Were the concepts in "Brave New World" cute, or downright scary? I support the latter, as well as the notion that technology should be eyed cautiously, especially in regards to what we allow our kids to use. (This is a no-brainer, given our proclivity to watch like hawks every other substance we give to our delicate, vulnerable children.)
I hear your objection to my analysis: the "cuteness" she's referring to is simply the ability of a child to mimic what they see adults doing.
But how is that an objection to my urging against the wholly doe-eyed acceptance of technology, without question, into one's daily existence and our progression as a culture? If anything, the fact that children imitate what they see without knowing the meaning or the consequences of their actions, should hit home to you the necessity of filtering what technology they use.
Apply the same consideration to technology- we don't know the meaning or the consequences of its actions- and you should now be seriously pausing.
Don't get me wrong, I love my computer (well, not my computer, which is a piece of junk, but computers in general) and the internet, Pandora, YouTube and National Review Online. I also love cars and stoplights, libraries, electricity and sewing machines. You might enjoy making a video call to grandkids far away, texting a friend on your cell phone while waiting for an oil change, or the accuracy with which a Meijer register can determine that you'd like a coupon for $2 off your next purchase of Puffs with lotion (not Kleenex, but Puffs).
For you and me alike, it's tempting to view technology as the sum of the things we love about it: the convenience, the efficiency, the deals.
But consider all the elements of technology that don't, for a range of reasons, immediately come to mind, or are taken for granted: the use of statistics, government regulated information (like the IRS), medical coding, standardized tests. Forget about the positive impact of these methods; how might they bring damage to our humanity?

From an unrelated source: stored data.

(** The descriptor is the complete contract: every parameter is satisfied and
    nothing undeclared is supplied. *)
Definition arguments_ok (d : HardwareEffectDescriptor) (arguments : EffectArguments) : Prop :=
  Forall (argument_ok arguments) (hed_parameters d) ∧
  (ea_colours arguments ≠ [] → ∃ lo hi, EffectParameter_Colour lo hi ∈ hed_parameters d) ∧
  (is_Some (ea_speed arguments) → ∃ r, EffectParameter_Speed r ∈ hed_parameters d) ∧
  (is_Some (ea_direction arguments) → ∃ vs, EffectParameter_Direction vs ∈ hed_parameters d) ∧
  (is_Some (ea_duration_ms arguments) → ∃ r, EffectParameter_Duration r ∈ hed_parameters d) ∧
  (is_Some (ea_brightness arguments) → ∃ b, EffectParameter_Brightness b ∈ hed_parameters d) ∧
  (is_Some (ea_choice arguments) → ∃ os, EffectParameter_Choice os ∈ hed_parameters d).

(** The descriptor bounds exactly the typed parameters of the effect: one duration
    and, where the effect has colours, one colour count. *)
Definition typed_ok (d : HardwareEffectDescriptor) (count : option Z) (period_ms : Z) : Prop :=
  ∃ r, DiscreteRange_contains r period_ms = true ∧
  match count with
  | None => hed_parameters d = [EffectParameter_Duration r]
  | Some n => ∃ lo hi, (lo <= n <= hi)%Z ∧
      hed_parameters d ≡ₚ [EffectParameter_Colour lo hi; EffectParameter_Duration r]
  end.

Lemma maximum_for_bits_fits value bits :
  (∃ maximum, maximum_for_bits bits = Some maximum ∧ (value <= maximum)%Z) ↔
  channel_fits value bits.
Proof.
  unfold maximum_for_bits, channel_fits.
  destruct ((1 <=? bits)%Z && (bits <=? 31)%Z) eqn:E; bool_prop.
  - rewrite Z.shiftl_1_l. split; [intros (? & [= <-] & ?); lia|]. intros ?. eexists. split; [done|lia].
  - destruct (Z.eqb_spec bits 32) as [->|].
    + unfold uN_max. split; [intros (? & [= <-] & ?); lia|]. intros ?. eexists. split; [done|lia].
    + split; [naive_solver|]. intros. lia.
Qed.

Lemma exceeds_Ok (o : option Z) value e (f : Z → DaemonError) :
  match o with
  | None => Err e
  | Some maximum => if (maximum <? value)%Z then Err (f maximum) else Ok tt
  end = Ok tt ↔ ∃ maximum, o = Some maximum ∧ (value <= maximum)%Z.
Proof.
  destruct o as [m|]; [|naive_solver]. rewrite guard_Ok, Z.ltb_ge. naive_solver.
Qed.

Lemma validate_fixed_channel_Ok target name value bits :
  validate_fixed_channel target (name, value, bits) = Ok tt ↔ channel_fits value bits.
Proof. unfold validate_fixed_channel. rewrite exceeds_Ok. apply maximum_for_bits_fits. Qed.

Lemma validate_additive_channel_Ok target channels v :
  validate_additive_channel target channels v = Ok tt ↔
  ∃ c, first_such (λ c, bool_decide (ccc_channel c = ccv_channel v)) channels c ∧
       channel_fits (ccv_value v) (ccc_bits c).
Proof.
  unfold validate_additive_channel, first_such.
  destruct (List.find _ channels) as [c|]; [|naive_solver].
  rewrite exceeds_Ok, maximum_for_bits_fits. naive_solver.
Qed.

Lemma validate_colour_channels_Ok target colour capability :
  validate_colour_channels target colour capability = Ok tt ↔ colour_fits colour capability.
Proof.
  unfold validate_colour_channels, colour_fits, validate_fixed_channels.
  destruct colour, capability; try done;
    rewrite ?guard_Ok, ?negb_false_iff, ?bool_decide_eq_true, try_for_Ok,
      ?Forall_cons, ?Forall_nil, ?validate_fixed_channel_Ok; [|tauto..].
  by setoid_rewrite validate_additive_channel_Ok.
Qed.

Lemma validate_scope_Ok target scope : validate_scope target scope = Ok tt ↔ scope = scope_of target.
Proof.
  unfold validate_scope. fold (scope_of target). case_bool_decide; naive_solver.
Qed.

Lemma check_argument_Ok target arguments p :
  check_argument target arguments p = Ok tt ↔ argument_ok arguments p.
Proof.
  destruct p as [lo hi|r|vs|r|bits|os]; simpl.
  - rewrite guard_Ok, orb_false_iff, !Z.ltb_ge. naive_solver.
  - rewrite bind_Ok. setoid_rewrite ok_or_Ok. setoid_rewrite guard_Ok.
    setoid_rewrite negb_false_iff. naive_solver.
  - rewrite bind_Ok. setoid_rewrite ok_or_Ok. setoid_rewrite guard_Ok.
    setoid_rewrite negb_false_iff. setoid_rewrite bool_decide_eq_true. naive_solver.
  - rewrite bind_Ok. setoid_rewrite ok_or_Ok. setoid_rewrite guard_Ok.
    setoid_rewrite negb_false_iff. naive_solver.
  - rewrite bind_Ok. setoid_rewrite ok_or_Ok. setoid_rewrite bind_Ok.
    setoid_rewrite ok_or_Ok. setoid_rewrite guard_Ok. setoid_rewrite Z.ltb_ge.
    setoid_rewrite <-maximum_for_bits_fits. naive_solver.
  - rewrite bind_Ok. setoid_rewrite ok_or_Ok. setoid_rewrite guard_Ok.
    setoid_rewrite negb_false_iff. setoid_rewrite existsb_exists.
    setoid_rewrite bool_decide_eq_true. setoid_rewrite <-list_elem_of_In. naive_solver.
Qed.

Statistics show the results of many questions, so that we might see popular opinion come alive. But, what questions did they ask? And is the "popular" opinions what we should be aiming to achieve? Someone once said, "What's popular is not always right and what's right is not always popular." They may have been on to something there.
The IRS now keeps electronic files of your taxes and records. All fine and good, right? It takes up less space and it can't burn in a fire or be lost. Except that... it all could still burn in a fire, or get "lost" in the computer's data files, or be erased by accident. But the real burning question is, are you comfortable having the fate of your finances determined by whether or not the computer "says" this or that about you? If it "says" audit, then audit. If it "says" you owe back taxes, then you owe. When the personal responsibility is eliminated by a machine that stores all the answers, to whom will you object when you think the answers are mistaken?

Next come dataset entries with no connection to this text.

Definition insert_projected (now : Z) (target : TargetId) (slot_count : option nat)
    (m : gmap (TargetId * StateFacetKind) FacetObservation) (value : FacetValue) :
    gmap (TargetId * StateFacetKind) FacetObservation :=
  let value := with_completeness slot_count value in
  <[(target, FacetValue_kind value) := assumed now target Source_SuccessfulApply value]> m.

Definition power_domain_target (target : TargetId) (domain : PowerDomainRef) : TargetId :=
  match domain with
  | PowerDomainRef_Device => TargetId_Device (TargetId_device_id target)
  | PowerDomainRef_Surface surface =>
      TargetId_surface (DeviceId_as_str (TargetId_device_id target)) surface
  end.

Definition note_successful_apply_at_canonical_target (now : Z) (st : DaemonState)
    (target : TargetId) (state : TargetState) : DaemonState :=
  match state with
  | TS_Clear =>
      set_observations st
        (filter (λ p, target_covers st target p.1.1 = false) (ds_observations st))
  | _ =>
      let capabilities := capabilities_for_target st target in
      let domain := power_domain_target target <$> (capabilities ≫= cs_power_domain) in
      let owns := bool_decide (is_Some (capabilities ≫= cs_physical_power)) in
      let slot_count := (λ c, length (asc_slots c)) <$> (capabilities ≫= cs_appearance_slots) in
      let observations := fold_left (insert_projected now target slot_count)
                            (projected_observations state owns) (ds_observations st) in
      set_observations st
        match domain with
        | None => observations
        | Some domain =>
            if bool_decide (domain = target) &&
               match state with TS_Effect Effect_Off => true | _ => false end
            then observations
            else <[(domain, Kind_PhysicalPower) :=
                     assumed now domain Source_Derived (Facet_PhysicalPower Power_On)]> observations
        end
  end.

Definition note_successful_apply (now : Z) (st : DaemonState) (target : TargetId)
    (state : TargetState) : DaemonState :=
  match target with
  | TargetId_Element _ _ _ => note_successful_apply_at_canonical_target now st target state
  | _ =>
      fold_left (λ st canonical, note_successful_apply_at_canonical_target now st canonical state)
        (observation_targets_after_write st target) st
  end.

(** ** Reconciliation: [reconciliation.rs] *)

Definition begin_reconciliation (now : Z) (st : DaemonState) (device : DeviceId) : DaemonState :=
  update_device_status st device (λ s,
    status_with s (dss_reachability s) Recon_Reconciling None (Some now)).

Definition fail_reconciliation (now : Z) (st : DaemonState) (device : DeviceId)
    (diagnostic : string) : DaemonState :=
  let st := set_observations st
    (map_imap (λ k o, Some (if bool_decide (TargetId_device_id k.1 = device)
                            then stale_observation o else o)) (ds_observations st)) in
  update_device_status st device (λ s,
    status_with s Reach_Unavailable Recon_Failed (Some diagnostic) (Some now)).

Definition fail_adoption_persistence (st : DaemonState) (device : DeviceId)
    (candidate : list AdoptedFacet) (diagnostic : string) : DaemonState :=
  update_device_status st device (λ s,
    fold_left (λ s f, set_adoption_status s (af_target f) (FacetValue_kind (af_value f))
                        Adoption_PersistenceFailed)
      candidate
      (status_with s (dss_reachability s) Recon_Failed (Some diagnostic)
         (dss_latest_attempt_ms s))).

Definition complete_reconciliation (now : Z) (st : DaemonState) (device : DeviceId) : DaemonState :=
  update_device_status st device (λ s,
    status_with s Reach_Reachable Recon_Complete (dss_latest_error s) (Some now)).

Definition mark_reconciliation_drifted (st : DaemonState) (device : DeviceId)
    (diagnostic : string) : DaemonState :=
  update_device_status st device (λ s,
    status_with s (dss_reachability s) Recon_Drifted (Some diagnostic) (dss_latest_attempt_ms s)).

Definition partial_reconciliation_failure (now : Z) (st : DaemonState) (device : DeviceId)
    (diagnostic : string) : DaemonState :=
  update_device_status st device (λ s,
    status_with s Reach_Reachable Recon_Failed (Some diagnostic) (Some now)).

(** ** Two-phase adoption *)

Lemma mark_adoption_same status st l :
  ∃ m, fold_left (mark_adoption status) l st = set_device_status st m.
Proof.
  assert (∀ m, ∃ m', fold_left (mark_adoption status) l (set_device_status st m) =
                     set_device_status st m') as Hl.
  { induction l as [|f l IH]; intros m; [by eexists|]. simpl.
    destruct (IH (ds_device_status (mark_adoption status (set_device_status st m) f))) as [m' Hm'].
    exists m'. rewrite <-Hm'. f_equal. by destruct st. }
  destruct (Hl (ds_device_status st)) as [m Hm]. exists m. rewrite <-Hm. by destruct st.
Qed.

(** The key under which a facet is unique. *)
Definition facet_key (f : AdoptedFacet) : TargetId * StateFacetKind :=
  (af_target f, FacetValue_kind (af_value f)).

Lemma merged_replacement_key facets r : facet_key (merged_replacement facets r) = facet_key r.
Proof. destruct r as [t [] ms]; try done. unfold merged_replacement. simpl. by case_match. Qed.

Lemma replace_adopted_facet_keyed facets r :
  NoDup (facet_key <$> facets) →
  NoDup (facet_key <$> replace_adopted_facet facets r) ∧
  ∀ k, k ∈ facet_key <$> replace_adopted_facet facets r ↔
       k ∈ facet_key <$> facets ∨ k = facet_key r.
Proof.
  intros Hnd. unfold replace_adopted_facet. cbn zeta.
  rewrite <-(merged_replacement_key facets r). set (r' := merged_replacement facets r).
  assert (∀ f, same_facet f r' = false ↔ facet_key f ≠ facet_key r') as Hs.
  { intros f. unfold same_facet, facet_key. rewrite andb_false_iff, !bool_decide_eq_false.
    split; [intros [?|?]; congruence|]. intros Hne.
    destruct (decide (af_target f = af_target r')); [right|by left]. congruence. }
  rewrite fmap_app. split.
  - apply NoDup_app. split_and!; [| |apply NoDup_singleton].
    2: { intros k (f & -> & [Hf _]%list_elem_of_filter)%list_elem_of_fmap
           ?%list_elem_of_singleton. by apply Hs in Hf. }
    clearbody r'. induction facets as [|f facets IH]; [constructor|].
    rewrite fmap_cons, NoDup_cons in Hnd. destruct Hnd as [Hf Hnd]. rewrite filter_cons.
    case_decide; [|by apply IH]. rewrite fmap_cons, NoDup_cons. split; [|by apply IH].
    intros (g & Heq & [_ Hg]%list_elem_of_filter)%list_elem_of_fmap. apply Hf.
    apply list_elem_of_fmap. eauto.
  - intros k. rewrite elem_of_app. change (facet_key <$> [r']) with [facet_key r'].
    rewrite list_elem_of_singleton, !list_elem_of_fmap.
    setoid_rewrite list_elem_of_filter. setoid_rewrite Hs. simpl.
    destruct (decide (k = facet_key r')); naive_solver.
Qed.

Lemma replace_all_keyed delta facets :
  NoDup (facet_key <$> facets) →
  NoDup (facet_key <$> fold_left replace_adopted_facet delta facets) ∧
  ∀ k, k ∈ facet_key <$> fold_left replace_adopted_facet delta facets ↔
       k ∈ facet_key <$> facets ∨ k ∈ facet_key <$> delta.
Proof.
  revert facets. induction delta as [|r delta IH]; intros facets Hnd; simpl.
  { split; [done|]. set_solver. }
  destruct (replace_adopted_facet_keyed facets r Hnd) as [H1 H2].
  destruct (IH _ H1) as [H3 H4]. split; [done|]. intros k. rewrite H4, H2. set_solver.
Qed.

(** Adoption of confirmed hardware state is two-phase.  Staging is all or
    nothing and succeeds exactly when the state with the staged facets can be
    persisted.  Finishing after a successful save makes the baseline exactly the
    one the save wrote, so that the snapshot is unchanged; finishing after a failed
    save keeps the old baseline; either way nothing stays pending and no desired
    state, collection, scene or observation is touched.  Merging keeps one facet
    per target and kind, and loses none. *)
Theorem adoption_two_phase `{Env} st delta :
  (let '(st', r) := stage_adoption st delta in
   match r with
   | Ok _ => st' = set_pending_adoption st (ds_pending_adoption st') ∧
             snapshot_wf (snapshot_of st') ∧
             adopted_baseline_for_persistence st' =
               merged_adopted_baseline st
                 (fold_left replace_adopted_facet delta (ds_pending_adoption st))
   | Err _ => st' = st ∧
              ¬ snapshot_wf (snapshot_of (set_pending_adoption st
                  (fold_left replace_adopted_facet delta (ds_pending_adoption st))))
   end) ∧
  (∀ persisted, ∃ m,
   finish_pending_adoption st persisted =
     set_device_status
       (set_pending_adoption
          (set_adopted_baseline st
             (if persisted then adopted_baseline_for_persistence st
              else ds_adopted_baseline st)) []) m) ∧
  snapshot_of (finish_pending_adoption st true) = snapshot_of st ∧
  (∀ facets, NoDup (facet_key <$> facets) →
     NoDup (facet_key <$> fold_left replace_adopted_facet delta facets) ∧
     ∀ k, k ∈ facet_key <$> fold_left replace_adopted_facet delta facets ↔
          k ∈ facet_key <$> facets ∨ k ∈ facet_key <$> delta).
Proof.
  assert (∀ persisted, ∃ m,
   finish_pending_adoption st persisted =
     set_device_status
       (set_pending_adoption
          (set_adopted_baseline st
             (if persisted then adopted_baseline_for_persistence st
              else ds_adopted_baseline st)) []) m) as Hfin.
  { intros [|]; unfold finish_pending_adoption, commit_adopted_baseline;
      edestruct mark_adoption_same as [m ->]; exists m; by destruct st. }
  split_and!; [|done|destruct (Hfin true) as [m ->]; by destruct st|apply replace_all_keyed].
  unfold stage_adoption. destruct (ensure_persistable _) as [[]|e] eqn:He.
  - apply ensure_persistable_Ok in He. split_and!; [by destruct st|done|by destruct st].
  - apply ensure_persistable_Err in He as [He _]. split; [by destruct st|done].
Qed.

The same can be said for medical coding, but add one element: are you comfortable being a green-tabbed, region A living, insurance 16297-33 carrying patient? Are you ok being the sum total of test results and medical histories, with actual verbal contact with your doctor or personal acknowledgment of symptoms and treatments having been made obsolete?

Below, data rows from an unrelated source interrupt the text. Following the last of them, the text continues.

(* ===== verification/TargetStates.v ===== *)
(** * Desired state: [luminated/src/state/target_state.rs]

    The ordered list of desired-state overlays, compacted on every insertion, the
    mutations that record a successful write, and the restoration of persisted
    entries.  [capture_step] is the composition of overlays by which
    [state/scene.rs] reads the list back. *)

From S2P Require Import Prelude Model Colours Graph Scenes Daemon Topology Persistence.
From S2P Require Import Validation Observation.

(** ** Facets *)

Definition APPEARANCE : Z := Z.shiftl 1 0.
Definition BRIGHTNESS : Z := Z.shiftl 1 1.
Definition EMISSION : Z := Z.shiftl 1 2.
Definition PHYSICAL_POWER : Z := Z.shiftl 1 3.
Definition APPEARANCE_SLOTS : Z := Z.shiftl 1 4.
Definition ALL_FACETS : Z :=
  Z.lor (Z.lor (Z.lor (Z.lor APPEARANCE BRIGHTNESS) EMISSION) PHYSICAL_POWER) APPEARANCE_SLOTS.

(** [self.0 & !newer.0 == 0], the complement taken in eight bits. *)
Definition is_covered_by (self newer : Z) : bool := (Z.land self (Z.lxor newer 255) =? 0)%Z.

Definition has_power (capabilities : option CapabilitySet) : bool :=
  match capabilities with
  | Some c => bool_decide (is_Some (cs_physical_power c)) || bool_decide (is_Some (cs_power_domain c))
  | None => false
  end.

Definition facets (state : TargetState) (capabilities : option CapabilitySet) : Z :=
  let power := (Z.b2z (has_power capabilities) * PHYSICAL_POWER)%Z in
  match state with
  | TS_Effect Effect_Off => Z.lor EMISSION power
  | TS_Effect _ => Z.lor (Z.lor APPEARANCE EMISSION) power
  | TS_Brightness value =>
      Z.lor (Z.lor BRIGHTNESS power) (if (value =? 0)%Z then EMISSION else 0)
  | TS_AppearanceSlots _ => APPEARANCE_SLOTS
  | TS_Clear => ALL_FACETS
  end.

(** ** Insertion *)

Definition retains (st : DaemonState) (target : TargetId) (new_facets : Z)
    (entry : TargetStateEntry) : bool :=
  negb (target_covers st target (tse_target entry)) ||
  (negb (new_facets =? ALL_FACETS)%Z &&
   negb (is_covered_by (facets (tse_state entry) (capabilities_for_target st (tse_target entry)))
           new_facets)).

Definition compact (st : DaemonState) (entries : list TargetStateEntry) (target : TargetId)
    (state : TargetState) : list TargetStateEntry :=
  let new_facets := facets state (capabilities_for_target st target) in
  filter (λ entry, retains st target new_facets entry = true) entries ++
  [TargetStateEntry_mk target state].

Definition insert_target_state (st : DaemonState) (target : TargetId) (state : TargetState) :
    DaemonState :=
  set_target_state st (compact st (ds_target_state st) target state).

Section mutations.
Context `{Env}.

Definition insert_target_state_checked (st : DaemonState) (target : TargetId)
    (state : TargetState) : DaemonState * daemon unit :=
  let inserted := insert_target_state st target state in
  match ensure_persistable inserted with
  | Err e => (set_target_state inserted (ds_target_state st), Err e)
  | Ok _ => (inserted, Ok tt)
  end.

(** The common shape of the mutations that record a successful hardware write. *)
Definition record_write (now : Z) (st : DaemonState) (target : TargetId) (state : TargetState) :
    DaemonState * daemon unit :=
  match ensure_target_exists st target with
  | Err e => (st, Err e)
  | Ok _ => insert_target_state_checked (note_successful_apply now st target state) target state
  end.

Definition set_effect (now : Z) (st : DaemonState) (target : TargetId) (effect : Effect) :
    DaemonState * daemon unit := record_write now st target (TS_Effect effect).
Definition set_brightness (now : Z) (st : DaemonState) (target : TargetId) (value : Z) :
    DaemonState * daemon unit := record_write now st target (TS_Brightness value).
Definition clear_target (now : Z) (st : DaemonState) (target : TargetId) :
    DaemonState * daemon unit := record_write now st target TS_Clear.

(** Replace the known value of the slot, or append. *)
Definition merge_value (merged : list AppearanceSlotValue) (value : AppearanceSlotValue) :
    list AppearanceSlotValue :=
  match list_find (λ known, asv_slot known = asv_slot value) merged with
  | Some (i, _) => <[i := value]> merged
  | None => merged ++ [value]
  end.

Definition set_appearance_slots (now : Z) (st : DaemonState) (target : TargetId)
    (values : list AppearanceSlotValue) : DaemonState * daemon unit :=
  record_write now st target
    (TS_AppearanceSlots (fold_left merge_value values (known_appearance_slot_values st target))).

Definition ensure_target_state_known (st : DaemonState) (target : TargetId) : daemon unit :=
  _ ← ensure_target_exists st target;
  match List.find (λ e, bool_decide (tse_target e = target)) (rev (ds_target_state st)) with
  | Some e => match tse_state e with
              | TS_Clear => Err (DE_UnknownState target)
              | _ => Ok tt
              end
  | None => Err (DE_UnknownState target)
  end.

(** ** Restoration *)

Definition target_restore_order (t : TargetId) : Z :=
  match t with
  | TargetId_Element _ _ _ => 0
  | TargetId_Surface _ _ => 1
  | TargetId_Group _ _ => 2
  | TargetId_Device _ => 3
  end.

(** The stable [sort_by_key] on a key with four values. *)
Definition sort_for_restore (entries : list TargetStateEntry) : list TargetStateEntry :=
  [0%Z; 1%Z; 2%Z; 3%Z] ≫= λ k,
    filter (λ e, target_restore_order (tse_target e) = k) entries.

Definition restore_step (acc : DaemonState * nat) (entry : TargetStateEntry) : DaemonState * nat :=
  let '(st, restored) := acc in
  if is_ok (validate_target_state st (tse_target entry) (tse_state entry))
  then (insert_target_state st (tse_target entry) (tse_state entry), S restored)
  else (st, restored).

Definition restore_persisted (st : DaemonState) (persisted : list TargetStateEntry)
    (preserve_order : bool) : DaemonState * (nat * nat) :=
  let total := length persisted in
  let persisted := if preserve_order then persisted else sort_for_restore persisted in
  let '(st, restored) := fold_left restore_step persisted (st, 0) in
  (st, (restored, total - restored)).

Definition is_active (st : DaemonState) (entry : TargetStateEntry) : Prop :=
  is_Some (ds_devices st !! TargetId_device_id (tse_target entry)).

Definition restore_persisted_retaining_withdrawn (st : DaemonState)
    (persisted : list TargetStateEntry) (preserve_order : bool) :
    DaemonState * (nat * nat * nat) :=
  let active := filter (is_active st) persisted in
  let withdrawn := filter (λ e, ¬ is_active st e) persisted in
  let '(st, (restored, dropped)) := restore_persisted st active preserve_order in
  (set_target_state st (ds_target_state st ++ withdrawn), (restored, length withdrawn, dropped)).

(** ** Topology replacement: [state/mod.rs] *)

Definition replace_devices_preserving_withdrawn_state (st : DaemonState) (devices : list Device) :
    DaemonState * nat :=
  let st := set_topology_generation st (wrapU 64 (ds_topology_generation st + 1)) in
  let st := set_devices st (device_map devices) in
  let kept := filter (λ e, ¬ is_active st e ∨
                           is_ok (validate_target_state st (tse_target e) (tse_state e)) = true)
                (ds_target_state st) in
  (set_target_state st kept, length (ds_target_state st) - length kept).
End mutations.

(** ** Reading the overlays back: [capture_target_state] of [state/scene.rs] *)

Definition nothing_captured : SceneTargetState := {|
  sts_appearance := None; sts_brightness := None; sts_emission := None;
  sts_appearance_slots := None
|}.

Definition capture_step (captured : SceneTargetState) (state : TargetState) : SceneTargetState :=
  match state with
  | TS_Effect Effect_Off =>
      {| sts_appearance := sts_appearance captured; sts_brightness := sts_brightness captured;
         sts_emission := Some Dark; sts_appearance_slots := sts_appearance_slots captured |}
  | TS_Effect effect =>
      {| sts_appearance := Some effect; sts_brightness := sts_brightness captured;
         sts_emission := Some Emitting; sts_appearance_slots := sts_appearance_slots captured |}
  | TS_Brightness value =>
      {| sts_appearance := sts_appearance captured; sts_brightness := Some value;
         sts_emission := if (value =? 0)%Z then Some Dark else sts_emission captured;
         sts_appearance_slots := sts_appearance_slots captured |}
  | TS_AppearanceSlots values =>
      {| sts_appearance := sts_appearance captured; sts_brightness := sts_brightness captured;
         sts_emission := sts_emission captured; sts_appearance_slots := Some values |}
  | TS_Clear => nothing_captured
  end.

Lastly, consider standardized tests; what does it say about us as a culture that we value numbers and percentages above the human-to-human process of learning? Are you only an IQ number? And what IS an IQ number anyway, other than a subjective scale of measuring "intelligence." But could it be that there is more to "knowledge" than what is on the test?
Looking at testing from another angle, "No Child Left Behind" has been detrimental to our children's actual educative development because it asks only for the numbers of "passed" students to match the number of "present" students. When a child seems to have fallen behind- in major skills like reading and writing- they are spoon-fed the answers for the test by teachers who teach according to getting the "numbers game" right. Anything below what is expected of them, by testing results, is considered a failure on their behalf. So imagine their motivation for just passing the kids, even if they haven't learned what will prepare them for the next grade.
* Of course, we cannot say without some hesitation that "knowing" is a concept anyone ever comes to, given the current state of philosophy of mind, but that's another story for another day.
All these questions and more, and in a more eloquent and historical context, are to be found in "Technopoly." I can't agree entirely with his arguments, but obviously it has made enough of an impression on me to write this post. I strongly urge you to read it. Published in 1992, it will probably be at your local public library.